About this exercise.
Take the entries below and print only the lines from the one with "Lemma terminate_fields d" through the one with "apply not_true_iff_false in", exactly as they stand, both ends included.

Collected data
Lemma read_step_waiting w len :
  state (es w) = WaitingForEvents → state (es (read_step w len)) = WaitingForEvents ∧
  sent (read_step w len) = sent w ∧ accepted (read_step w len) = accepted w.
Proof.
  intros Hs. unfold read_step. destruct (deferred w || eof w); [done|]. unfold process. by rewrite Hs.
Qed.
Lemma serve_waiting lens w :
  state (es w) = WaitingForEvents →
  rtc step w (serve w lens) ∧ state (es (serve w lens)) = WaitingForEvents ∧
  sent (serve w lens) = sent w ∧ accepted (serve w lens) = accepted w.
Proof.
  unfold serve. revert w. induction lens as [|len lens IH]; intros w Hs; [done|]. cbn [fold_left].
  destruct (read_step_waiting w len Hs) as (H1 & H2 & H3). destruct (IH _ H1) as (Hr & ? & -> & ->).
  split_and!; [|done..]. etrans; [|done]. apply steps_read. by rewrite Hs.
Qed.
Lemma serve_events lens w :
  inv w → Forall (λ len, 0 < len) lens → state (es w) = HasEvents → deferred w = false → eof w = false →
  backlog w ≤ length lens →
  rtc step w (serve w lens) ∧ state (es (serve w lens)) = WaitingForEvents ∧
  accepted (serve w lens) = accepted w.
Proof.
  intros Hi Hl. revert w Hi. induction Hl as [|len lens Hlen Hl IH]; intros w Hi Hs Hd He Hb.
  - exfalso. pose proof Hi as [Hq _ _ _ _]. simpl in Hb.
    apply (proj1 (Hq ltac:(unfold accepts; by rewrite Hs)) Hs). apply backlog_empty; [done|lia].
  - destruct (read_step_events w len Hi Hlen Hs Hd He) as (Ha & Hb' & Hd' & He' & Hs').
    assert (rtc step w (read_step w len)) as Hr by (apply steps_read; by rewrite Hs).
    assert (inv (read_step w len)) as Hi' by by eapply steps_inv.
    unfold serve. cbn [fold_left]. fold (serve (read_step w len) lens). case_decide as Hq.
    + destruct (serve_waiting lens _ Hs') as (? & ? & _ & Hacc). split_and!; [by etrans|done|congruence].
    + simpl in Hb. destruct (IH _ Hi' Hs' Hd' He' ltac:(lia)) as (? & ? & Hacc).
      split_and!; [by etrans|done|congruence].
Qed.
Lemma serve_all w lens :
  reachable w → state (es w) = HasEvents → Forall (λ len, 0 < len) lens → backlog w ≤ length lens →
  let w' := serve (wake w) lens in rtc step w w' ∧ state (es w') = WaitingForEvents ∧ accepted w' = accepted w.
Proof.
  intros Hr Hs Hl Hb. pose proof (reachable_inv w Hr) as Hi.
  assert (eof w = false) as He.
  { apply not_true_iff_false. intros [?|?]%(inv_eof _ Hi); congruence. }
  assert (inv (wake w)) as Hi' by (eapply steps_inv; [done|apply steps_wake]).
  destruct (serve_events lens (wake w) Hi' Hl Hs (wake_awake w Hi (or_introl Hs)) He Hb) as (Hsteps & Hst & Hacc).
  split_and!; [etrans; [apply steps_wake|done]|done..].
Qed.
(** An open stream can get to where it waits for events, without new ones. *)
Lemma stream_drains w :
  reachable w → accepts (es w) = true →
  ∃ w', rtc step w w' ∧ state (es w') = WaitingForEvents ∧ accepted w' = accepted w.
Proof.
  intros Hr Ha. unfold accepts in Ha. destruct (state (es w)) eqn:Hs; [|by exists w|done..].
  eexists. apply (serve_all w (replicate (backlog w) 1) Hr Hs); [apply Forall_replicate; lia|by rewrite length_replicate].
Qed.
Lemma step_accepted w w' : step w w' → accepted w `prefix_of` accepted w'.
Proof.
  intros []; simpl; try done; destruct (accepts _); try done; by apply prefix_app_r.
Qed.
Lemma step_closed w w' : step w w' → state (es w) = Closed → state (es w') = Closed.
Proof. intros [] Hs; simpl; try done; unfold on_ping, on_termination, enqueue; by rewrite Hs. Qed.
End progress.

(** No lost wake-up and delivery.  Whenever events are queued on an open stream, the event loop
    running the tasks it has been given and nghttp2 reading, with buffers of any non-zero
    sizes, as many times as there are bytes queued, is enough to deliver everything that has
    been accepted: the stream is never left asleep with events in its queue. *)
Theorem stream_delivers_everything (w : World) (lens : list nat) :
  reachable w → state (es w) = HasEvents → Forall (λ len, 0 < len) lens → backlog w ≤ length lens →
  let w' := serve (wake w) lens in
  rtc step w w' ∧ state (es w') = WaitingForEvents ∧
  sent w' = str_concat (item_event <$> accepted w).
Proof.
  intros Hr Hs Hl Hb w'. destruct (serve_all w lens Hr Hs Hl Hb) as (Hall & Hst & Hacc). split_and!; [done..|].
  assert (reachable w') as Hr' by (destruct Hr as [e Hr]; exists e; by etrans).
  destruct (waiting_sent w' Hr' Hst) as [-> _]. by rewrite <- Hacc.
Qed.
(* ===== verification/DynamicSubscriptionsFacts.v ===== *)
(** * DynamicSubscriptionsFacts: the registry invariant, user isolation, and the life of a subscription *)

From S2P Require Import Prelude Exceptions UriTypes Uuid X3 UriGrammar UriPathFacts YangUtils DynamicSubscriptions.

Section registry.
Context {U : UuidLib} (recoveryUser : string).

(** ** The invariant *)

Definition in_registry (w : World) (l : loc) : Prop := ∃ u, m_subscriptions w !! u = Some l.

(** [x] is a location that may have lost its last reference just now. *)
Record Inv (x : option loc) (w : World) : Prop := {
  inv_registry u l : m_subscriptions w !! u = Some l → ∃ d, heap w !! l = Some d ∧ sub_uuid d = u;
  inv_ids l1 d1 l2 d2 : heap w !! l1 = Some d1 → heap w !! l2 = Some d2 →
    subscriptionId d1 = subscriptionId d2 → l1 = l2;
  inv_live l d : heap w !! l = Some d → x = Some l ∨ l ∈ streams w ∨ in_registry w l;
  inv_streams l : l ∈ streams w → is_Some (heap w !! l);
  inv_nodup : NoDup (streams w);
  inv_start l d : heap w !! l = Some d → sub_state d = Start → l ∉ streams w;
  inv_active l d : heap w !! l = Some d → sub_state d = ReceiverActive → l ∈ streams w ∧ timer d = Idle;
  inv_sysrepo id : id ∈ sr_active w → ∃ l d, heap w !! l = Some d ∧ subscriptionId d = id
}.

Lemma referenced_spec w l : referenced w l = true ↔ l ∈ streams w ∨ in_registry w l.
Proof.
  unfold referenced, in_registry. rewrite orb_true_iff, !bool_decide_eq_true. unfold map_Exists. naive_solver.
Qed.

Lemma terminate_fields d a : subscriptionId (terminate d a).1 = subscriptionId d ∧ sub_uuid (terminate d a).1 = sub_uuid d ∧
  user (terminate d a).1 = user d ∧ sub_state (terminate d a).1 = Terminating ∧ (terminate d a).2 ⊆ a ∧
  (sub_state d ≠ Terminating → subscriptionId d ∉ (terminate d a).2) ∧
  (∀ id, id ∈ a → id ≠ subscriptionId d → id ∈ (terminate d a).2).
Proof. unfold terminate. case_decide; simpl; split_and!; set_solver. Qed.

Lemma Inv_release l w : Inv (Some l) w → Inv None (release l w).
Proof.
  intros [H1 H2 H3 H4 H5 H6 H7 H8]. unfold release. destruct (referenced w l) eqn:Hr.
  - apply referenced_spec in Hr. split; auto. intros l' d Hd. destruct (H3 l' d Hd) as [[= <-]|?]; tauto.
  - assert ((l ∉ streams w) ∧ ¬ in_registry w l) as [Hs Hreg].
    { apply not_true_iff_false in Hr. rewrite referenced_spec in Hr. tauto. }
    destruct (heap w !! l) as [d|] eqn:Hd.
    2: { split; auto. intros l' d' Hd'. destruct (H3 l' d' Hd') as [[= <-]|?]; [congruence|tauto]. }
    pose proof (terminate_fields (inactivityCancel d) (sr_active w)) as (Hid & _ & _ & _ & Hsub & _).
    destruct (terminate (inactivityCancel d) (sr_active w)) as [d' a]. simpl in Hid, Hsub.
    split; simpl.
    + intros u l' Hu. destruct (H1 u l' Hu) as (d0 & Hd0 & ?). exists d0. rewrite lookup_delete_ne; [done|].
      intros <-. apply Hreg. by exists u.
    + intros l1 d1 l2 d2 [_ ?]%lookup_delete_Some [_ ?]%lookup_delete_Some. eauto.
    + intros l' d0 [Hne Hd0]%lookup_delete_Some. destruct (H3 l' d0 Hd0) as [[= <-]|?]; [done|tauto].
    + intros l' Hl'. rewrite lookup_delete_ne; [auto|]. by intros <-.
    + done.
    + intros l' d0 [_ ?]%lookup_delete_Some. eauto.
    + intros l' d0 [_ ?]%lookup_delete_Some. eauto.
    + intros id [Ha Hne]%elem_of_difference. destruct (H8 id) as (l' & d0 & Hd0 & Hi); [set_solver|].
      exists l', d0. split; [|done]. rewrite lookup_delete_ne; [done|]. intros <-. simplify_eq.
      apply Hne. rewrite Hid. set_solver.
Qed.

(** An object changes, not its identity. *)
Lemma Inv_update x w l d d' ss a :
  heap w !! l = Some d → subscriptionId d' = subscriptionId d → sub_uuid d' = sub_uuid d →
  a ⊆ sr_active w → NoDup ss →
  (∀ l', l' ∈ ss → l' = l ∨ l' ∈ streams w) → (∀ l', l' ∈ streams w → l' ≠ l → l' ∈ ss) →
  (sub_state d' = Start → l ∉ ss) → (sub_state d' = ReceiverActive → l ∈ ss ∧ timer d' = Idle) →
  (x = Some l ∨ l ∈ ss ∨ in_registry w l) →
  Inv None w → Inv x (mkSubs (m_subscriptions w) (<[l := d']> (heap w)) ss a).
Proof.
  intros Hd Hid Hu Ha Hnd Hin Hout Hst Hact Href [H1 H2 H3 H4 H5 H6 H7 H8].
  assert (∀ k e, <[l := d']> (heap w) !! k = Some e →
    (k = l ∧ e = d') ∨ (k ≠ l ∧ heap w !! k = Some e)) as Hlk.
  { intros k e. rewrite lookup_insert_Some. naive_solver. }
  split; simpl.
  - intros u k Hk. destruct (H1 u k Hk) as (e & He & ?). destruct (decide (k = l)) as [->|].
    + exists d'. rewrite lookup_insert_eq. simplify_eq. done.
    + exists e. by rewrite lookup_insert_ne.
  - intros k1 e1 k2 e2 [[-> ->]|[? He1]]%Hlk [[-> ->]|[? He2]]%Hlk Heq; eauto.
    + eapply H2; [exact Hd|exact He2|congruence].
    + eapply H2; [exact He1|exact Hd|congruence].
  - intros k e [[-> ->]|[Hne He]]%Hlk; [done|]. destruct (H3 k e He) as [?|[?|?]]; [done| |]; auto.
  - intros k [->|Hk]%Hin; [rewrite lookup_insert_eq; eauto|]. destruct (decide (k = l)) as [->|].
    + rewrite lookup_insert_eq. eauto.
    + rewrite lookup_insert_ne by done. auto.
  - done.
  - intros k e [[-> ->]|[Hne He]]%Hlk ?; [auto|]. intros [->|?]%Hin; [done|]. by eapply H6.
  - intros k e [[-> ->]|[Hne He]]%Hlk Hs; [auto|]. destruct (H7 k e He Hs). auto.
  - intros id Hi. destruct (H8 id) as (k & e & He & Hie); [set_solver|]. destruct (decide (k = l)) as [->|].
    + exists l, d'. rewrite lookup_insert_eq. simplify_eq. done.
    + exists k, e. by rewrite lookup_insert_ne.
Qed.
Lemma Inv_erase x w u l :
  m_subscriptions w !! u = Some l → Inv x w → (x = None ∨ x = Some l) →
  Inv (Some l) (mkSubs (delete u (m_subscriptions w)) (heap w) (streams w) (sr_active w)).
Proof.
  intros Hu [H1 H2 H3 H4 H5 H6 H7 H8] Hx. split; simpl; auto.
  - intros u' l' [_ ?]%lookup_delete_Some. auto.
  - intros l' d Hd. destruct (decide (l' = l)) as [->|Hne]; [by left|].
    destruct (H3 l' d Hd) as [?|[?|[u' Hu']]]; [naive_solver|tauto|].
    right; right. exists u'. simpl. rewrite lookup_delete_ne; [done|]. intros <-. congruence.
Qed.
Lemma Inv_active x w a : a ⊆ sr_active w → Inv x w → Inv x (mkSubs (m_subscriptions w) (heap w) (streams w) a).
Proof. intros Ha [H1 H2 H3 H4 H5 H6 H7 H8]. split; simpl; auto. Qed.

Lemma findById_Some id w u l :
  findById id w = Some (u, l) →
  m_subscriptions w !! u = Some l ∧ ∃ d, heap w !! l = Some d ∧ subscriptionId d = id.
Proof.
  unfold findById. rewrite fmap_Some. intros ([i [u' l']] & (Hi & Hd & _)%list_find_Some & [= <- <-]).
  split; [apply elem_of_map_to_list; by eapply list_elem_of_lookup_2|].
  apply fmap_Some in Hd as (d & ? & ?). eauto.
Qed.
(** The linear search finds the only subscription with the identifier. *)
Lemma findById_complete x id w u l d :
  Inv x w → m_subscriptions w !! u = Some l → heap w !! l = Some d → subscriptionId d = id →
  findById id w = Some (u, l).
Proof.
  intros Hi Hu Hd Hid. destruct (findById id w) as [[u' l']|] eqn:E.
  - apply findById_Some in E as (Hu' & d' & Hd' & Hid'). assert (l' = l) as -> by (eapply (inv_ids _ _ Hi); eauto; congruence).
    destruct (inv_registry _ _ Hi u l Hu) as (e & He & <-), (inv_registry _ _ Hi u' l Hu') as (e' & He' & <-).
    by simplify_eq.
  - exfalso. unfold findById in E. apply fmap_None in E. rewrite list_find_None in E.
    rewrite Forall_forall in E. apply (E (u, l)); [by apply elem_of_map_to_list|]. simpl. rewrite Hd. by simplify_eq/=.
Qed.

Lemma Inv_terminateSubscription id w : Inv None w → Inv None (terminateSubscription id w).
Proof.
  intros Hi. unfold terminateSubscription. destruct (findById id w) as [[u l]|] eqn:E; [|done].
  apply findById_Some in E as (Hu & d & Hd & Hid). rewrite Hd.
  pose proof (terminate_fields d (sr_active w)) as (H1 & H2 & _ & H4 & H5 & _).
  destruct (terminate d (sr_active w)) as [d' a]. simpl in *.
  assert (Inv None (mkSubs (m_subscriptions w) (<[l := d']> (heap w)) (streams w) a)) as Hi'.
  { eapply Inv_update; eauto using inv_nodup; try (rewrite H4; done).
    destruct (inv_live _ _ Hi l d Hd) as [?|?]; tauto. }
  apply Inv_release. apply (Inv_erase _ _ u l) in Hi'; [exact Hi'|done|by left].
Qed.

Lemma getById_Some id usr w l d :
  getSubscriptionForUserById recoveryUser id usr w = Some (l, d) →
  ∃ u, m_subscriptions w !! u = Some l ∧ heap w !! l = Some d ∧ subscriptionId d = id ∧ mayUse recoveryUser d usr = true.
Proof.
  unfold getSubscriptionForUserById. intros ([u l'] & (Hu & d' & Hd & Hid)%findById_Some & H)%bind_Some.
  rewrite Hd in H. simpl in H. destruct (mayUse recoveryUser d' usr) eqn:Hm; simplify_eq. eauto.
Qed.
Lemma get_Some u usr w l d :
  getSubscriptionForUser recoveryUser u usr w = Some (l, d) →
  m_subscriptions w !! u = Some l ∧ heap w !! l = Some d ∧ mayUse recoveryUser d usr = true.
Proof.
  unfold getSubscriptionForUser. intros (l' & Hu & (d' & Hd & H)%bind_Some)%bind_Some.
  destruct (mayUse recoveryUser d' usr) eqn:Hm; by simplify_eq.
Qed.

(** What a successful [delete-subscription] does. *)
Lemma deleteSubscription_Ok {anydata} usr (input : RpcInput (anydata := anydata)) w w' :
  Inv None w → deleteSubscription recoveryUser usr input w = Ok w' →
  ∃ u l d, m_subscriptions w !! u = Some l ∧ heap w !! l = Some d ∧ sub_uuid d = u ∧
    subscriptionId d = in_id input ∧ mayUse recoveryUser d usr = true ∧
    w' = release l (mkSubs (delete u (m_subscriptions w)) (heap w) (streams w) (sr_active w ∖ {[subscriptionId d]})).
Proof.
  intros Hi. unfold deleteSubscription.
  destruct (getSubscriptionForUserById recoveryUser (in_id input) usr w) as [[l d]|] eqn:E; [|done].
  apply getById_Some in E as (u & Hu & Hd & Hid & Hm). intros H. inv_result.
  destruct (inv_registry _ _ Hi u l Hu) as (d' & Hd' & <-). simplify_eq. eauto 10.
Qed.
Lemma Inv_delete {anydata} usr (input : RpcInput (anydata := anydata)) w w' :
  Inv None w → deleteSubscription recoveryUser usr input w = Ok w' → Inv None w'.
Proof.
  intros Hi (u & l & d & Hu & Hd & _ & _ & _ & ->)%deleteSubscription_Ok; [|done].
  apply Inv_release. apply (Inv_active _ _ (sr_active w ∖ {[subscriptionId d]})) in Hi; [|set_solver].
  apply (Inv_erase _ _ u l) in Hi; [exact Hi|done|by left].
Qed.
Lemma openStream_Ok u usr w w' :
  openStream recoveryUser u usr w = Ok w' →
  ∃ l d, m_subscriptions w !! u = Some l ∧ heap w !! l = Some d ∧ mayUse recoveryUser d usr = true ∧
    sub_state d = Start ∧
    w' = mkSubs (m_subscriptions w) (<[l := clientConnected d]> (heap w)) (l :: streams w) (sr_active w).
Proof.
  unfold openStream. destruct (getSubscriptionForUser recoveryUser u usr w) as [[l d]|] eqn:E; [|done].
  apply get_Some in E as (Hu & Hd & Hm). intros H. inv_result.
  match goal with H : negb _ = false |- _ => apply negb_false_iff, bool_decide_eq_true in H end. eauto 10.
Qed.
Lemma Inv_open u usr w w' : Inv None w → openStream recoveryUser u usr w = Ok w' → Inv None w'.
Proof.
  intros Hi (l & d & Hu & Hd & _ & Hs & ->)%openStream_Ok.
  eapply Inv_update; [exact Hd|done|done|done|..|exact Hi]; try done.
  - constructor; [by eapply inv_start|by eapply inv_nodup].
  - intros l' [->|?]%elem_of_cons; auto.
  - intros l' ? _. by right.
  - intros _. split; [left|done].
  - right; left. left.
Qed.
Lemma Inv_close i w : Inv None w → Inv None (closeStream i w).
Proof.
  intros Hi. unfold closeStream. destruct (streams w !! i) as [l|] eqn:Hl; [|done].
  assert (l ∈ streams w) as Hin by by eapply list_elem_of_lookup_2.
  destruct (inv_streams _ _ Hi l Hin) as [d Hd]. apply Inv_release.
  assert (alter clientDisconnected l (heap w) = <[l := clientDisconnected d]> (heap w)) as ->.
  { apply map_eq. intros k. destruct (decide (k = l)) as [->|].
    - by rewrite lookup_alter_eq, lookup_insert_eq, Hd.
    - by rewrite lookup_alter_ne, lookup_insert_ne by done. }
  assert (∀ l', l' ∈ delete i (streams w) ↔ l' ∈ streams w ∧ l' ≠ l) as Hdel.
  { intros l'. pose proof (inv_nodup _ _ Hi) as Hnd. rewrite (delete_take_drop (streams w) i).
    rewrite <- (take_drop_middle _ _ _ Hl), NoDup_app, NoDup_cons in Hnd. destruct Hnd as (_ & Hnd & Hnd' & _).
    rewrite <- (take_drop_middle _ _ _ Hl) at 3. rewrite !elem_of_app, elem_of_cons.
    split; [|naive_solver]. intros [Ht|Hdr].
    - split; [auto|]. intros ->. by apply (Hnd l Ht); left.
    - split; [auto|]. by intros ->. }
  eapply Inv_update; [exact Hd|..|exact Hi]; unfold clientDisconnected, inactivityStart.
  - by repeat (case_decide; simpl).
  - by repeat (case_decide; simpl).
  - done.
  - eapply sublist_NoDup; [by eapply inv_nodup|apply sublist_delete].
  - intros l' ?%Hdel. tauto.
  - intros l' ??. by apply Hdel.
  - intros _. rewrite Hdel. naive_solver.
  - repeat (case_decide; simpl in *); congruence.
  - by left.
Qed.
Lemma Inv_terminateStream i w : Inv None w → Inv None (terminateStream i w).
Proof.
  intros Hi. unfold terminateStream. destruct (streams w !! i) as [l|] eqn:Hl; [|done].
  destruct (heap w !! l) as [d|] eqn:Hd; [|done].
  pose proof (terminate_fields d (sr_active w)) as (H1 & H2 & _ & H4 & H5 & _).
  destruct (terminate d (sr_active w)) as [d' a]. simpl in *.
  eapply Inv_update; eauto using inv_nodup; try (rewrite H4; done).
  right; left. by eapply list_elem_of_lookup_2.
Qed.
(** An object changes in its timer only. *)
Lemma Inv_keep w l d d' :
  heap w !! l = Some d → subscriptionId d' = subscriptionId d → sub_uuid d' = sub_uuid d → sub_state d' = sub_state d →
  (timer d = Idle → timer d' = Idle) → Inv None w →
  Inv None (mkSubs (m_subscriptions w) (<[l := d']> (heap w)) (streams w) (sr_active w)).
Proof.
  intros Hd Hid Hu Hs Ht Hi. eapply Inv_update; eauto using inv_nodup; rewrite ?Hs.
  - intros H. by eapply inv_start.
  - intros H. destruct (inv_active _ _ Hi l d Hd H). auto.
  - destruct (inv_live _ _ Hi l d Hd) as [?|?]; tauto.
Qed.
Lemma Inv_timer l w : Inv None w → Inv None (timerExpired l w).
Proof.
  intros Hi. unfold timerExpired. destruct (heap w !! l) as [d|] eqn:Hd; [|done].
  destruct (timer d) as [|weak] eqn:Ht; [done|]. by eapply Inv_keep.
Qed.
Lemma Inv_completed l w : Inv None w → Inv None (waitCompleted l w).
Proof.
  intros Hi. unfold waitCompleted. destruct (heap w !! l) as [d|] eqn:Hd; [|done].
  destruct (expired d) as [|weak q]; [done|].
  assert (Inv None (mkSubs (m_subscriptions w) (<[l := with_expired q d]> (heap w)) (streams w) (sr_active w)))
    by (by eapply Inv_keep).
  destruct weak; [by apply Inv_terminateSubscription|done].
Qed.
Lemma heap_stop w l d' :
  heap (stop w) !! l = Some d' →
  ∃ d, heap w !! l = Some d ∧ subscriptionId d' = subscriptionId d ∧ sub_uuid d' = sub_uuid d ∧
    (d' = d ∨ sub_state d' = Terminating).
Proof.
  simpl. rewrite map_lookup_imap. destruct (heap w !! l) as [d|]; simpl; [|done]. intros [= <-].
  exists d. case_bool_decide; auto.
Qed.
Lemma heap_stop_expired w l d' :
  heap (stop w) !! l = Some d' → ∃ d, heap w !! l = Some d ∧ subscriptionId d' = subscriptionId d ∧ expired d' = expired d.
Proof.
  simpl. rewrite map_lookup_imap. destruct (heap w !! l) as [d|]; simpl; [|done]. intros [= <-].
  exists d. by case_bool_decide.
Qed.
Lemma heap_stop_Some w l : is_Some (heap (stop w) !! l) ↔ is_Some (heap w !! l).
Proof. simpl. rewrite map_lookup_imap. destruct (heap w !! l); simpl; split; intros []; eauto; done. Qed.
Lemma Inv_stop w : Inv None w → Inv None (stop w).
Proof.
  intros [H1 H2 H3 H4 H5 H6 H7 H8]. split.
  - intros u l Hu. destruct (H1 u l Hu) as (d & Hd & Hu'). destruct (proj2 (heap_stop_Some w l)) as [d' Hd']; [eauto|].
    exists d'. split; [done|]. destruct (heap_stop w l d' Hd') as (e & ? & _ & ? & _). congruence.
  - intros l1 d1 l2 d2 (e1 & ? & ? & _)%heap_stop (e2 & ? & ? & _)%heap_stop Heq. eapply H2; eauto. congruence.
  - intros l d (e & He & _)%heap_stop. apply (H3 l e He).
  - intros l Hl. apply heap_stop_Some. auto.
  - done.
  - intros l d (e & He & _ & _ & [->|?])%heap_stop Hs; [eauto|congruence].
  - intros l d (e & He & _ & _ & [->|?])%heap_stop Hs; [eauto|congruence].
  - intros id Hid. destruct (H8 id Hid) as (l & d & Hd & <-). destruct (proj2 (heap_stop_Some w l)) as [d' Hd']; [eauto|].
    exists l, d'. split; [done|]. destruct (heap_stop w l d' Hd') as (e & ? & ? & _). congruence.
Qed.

Task response.
Lemma terminate_fields d a : subscriptionId (terminate d a).1 = subscriptionId d ∧ sub_uuid (terminate d a).1 = sub_uuid d ∧
  user (terminate d a).1 = user d ∧ sub_state (terminate d a).1 = Terminating ∧ (terminate d a).2 ⊆ a ∧
  (sub_state d ≠ Terminating → subscriptionId d ∉ (terminate d a).2) ∧
  (∀ id, id ∈ a → id ≠ subscriptionId d → id ∈ (terminate d a).2).
Proof. unfold terminate. case_decide; simpl; split_and!; set_solver. Qed.

Lemma Inv_release l w : Inv (Some l) w → Inv None (release l w).
Proof.
  intros [H1 H2 H3 H4 H5 H6 H7 H8]. unfold release. destruct (referenced w l) eqn:Hr.
  - apply referenced_spec in Hr. split; auto. intros l' d Hd. destruct (H3 l' d Hd) as [[= <-]|?]; tauto.
  - assert ((l ∉ streams w) ∧ ¬ in_registry w l) as [Hs Hreg].
    { apply not_true_iff_false in Hr. rewrite referenced_spec in Hr. tauto. }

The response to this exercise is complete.